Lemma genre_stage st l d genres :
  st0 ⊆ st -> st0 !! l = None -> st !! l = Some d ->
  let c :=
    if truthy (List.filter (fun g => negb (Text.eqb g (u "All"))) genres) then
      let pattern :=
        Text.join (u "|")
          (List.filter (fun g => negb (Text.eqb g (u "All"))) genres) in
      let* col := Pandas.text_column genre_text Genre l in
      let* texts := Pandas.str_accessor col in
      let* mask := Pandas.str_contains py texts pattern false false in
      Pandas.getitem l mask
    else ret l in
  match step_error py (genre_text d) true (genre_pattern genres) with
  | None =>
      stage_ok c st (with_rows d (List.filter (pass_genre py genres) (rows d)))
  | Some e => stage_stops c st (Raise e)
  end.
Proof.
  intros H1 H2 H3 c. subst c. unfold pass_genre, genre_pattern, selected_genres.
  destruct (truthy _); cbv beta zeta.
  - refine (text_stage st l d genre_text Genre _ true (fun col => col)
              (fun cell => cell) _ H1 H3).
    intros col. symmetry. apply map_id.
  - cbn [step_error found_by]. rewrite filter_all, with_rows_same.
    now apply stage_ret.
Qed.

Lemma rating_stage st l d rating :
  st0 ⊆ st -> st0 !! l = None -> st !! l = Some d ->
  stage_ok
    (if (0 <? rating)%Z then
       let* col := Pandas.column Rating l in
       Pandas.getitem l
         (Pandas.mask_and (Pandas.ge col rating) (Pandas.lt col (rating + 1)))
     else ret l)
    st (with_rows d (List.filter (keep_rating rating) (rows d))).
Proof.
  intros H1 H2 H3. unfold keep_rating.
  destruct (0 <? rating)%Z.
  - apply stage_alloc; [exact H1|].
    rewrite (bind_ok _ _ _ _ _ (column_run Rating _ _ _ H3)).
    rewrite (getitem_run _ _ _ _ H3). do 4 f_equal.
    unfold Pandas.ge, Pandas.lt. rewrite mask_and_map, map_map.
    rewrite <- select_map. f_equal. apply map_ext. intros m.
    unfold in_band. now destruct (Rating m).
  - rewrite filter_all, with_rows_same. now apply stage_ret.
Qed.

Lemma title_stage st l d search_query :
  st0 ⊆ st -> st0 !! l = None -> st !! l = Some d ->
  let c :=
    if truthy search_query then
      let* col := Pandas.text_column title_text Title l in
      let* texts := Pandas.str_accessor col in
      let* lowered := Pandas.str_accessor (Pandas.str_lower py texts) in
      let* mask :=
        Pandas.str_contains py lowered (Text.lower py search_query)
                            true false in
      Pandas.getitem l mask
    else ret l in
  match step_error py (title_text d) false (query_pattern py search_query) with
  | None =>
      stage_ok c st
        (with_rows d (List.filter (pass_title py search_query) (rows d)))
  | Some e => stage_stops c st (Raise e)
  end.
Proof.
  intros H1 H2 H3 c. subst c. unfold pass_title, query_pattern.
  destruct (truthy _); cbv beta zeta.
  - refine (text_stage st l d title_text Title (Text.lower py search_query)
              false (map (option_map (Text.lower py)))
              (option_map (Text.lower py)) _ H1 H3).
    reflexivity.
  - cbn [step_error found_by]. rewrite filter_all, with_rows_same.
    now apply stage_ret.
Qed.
...
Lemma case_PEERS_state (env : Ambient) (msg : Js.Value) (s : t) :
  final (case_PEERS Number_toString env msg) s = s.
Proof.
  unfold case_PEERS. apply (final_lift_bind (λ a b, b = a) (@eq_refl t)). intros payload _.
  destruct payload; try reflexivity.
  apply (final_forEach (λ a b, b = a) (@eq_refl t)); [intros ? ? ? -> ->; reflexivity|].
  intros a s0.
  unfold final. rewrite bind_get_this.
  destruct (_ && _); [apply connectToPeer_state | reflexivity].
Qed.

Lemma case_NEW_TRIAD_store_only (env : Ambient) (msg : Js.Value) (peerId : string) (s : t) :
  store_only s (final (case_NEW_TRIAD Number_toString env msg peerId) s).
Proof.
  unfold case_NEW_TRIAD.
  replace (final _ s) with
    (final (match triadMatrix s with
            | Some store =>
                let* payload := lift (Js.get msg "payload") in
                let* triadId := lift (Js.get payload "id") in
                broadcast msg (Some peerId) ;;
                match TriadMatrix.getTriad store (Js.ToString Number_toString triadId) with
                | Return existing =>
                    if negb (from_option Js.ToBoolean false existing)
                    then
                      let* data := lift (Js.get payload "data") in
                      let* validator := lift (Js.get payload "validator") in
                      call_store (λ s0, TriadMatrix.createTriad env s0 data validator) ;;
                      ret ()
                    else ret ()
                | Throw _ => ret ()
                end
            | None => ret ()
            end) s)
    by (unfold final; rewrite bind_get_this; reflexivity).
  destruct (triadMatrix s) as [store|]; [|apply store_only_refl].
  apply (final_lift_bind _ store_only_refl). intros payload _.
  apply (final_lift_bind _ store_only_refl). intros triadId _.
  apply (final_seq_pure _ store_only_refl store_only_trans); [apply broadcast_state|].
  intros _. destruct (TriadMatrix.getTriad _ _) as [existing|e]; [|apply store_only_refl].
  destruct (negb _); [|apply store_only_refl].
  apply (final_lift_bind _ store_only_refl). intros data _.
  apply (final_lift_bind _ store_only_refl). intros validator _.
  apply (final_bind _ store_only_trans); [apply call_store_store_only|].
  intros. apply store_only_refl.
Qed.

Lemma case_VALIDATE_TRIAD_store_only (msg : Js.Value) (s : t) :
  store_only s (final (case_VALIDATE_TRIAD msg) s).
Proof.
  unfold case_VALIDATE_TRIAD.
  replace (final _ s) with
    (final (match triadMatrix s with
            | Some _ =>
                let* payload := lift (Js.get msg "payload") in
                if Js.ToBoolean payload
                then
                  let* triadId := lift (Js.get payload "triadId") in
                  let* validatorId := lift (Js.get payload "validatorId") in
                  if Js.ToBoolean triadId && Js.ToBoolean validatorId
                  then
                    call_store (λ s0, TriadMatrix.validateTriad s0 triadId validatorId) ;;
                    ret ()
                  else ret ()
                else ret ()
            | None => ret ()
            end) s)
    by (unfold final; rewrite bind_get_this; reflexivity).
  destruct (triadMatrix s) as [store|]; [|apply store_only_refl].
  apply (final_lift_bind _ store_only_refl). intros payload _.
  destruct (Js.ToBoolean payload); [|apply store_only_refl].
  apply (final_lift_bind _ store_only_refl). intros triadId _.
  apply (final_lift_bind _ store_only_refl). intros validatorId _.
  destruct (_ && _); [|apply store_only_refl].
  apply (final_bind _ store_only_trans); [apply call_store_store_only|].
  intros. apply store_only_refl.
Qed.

• _Your objective_
When a line in the data above contains the string "truthy", copy that line.

• _The answer_
    if truthy (List.filter (fun g => negb (Text.eqb g (u "All"))) genres) then
  destruct (truthy _); cbv beta zeta.
    if truthy search_query then
  destruct (truthy _); cbv beta zeta.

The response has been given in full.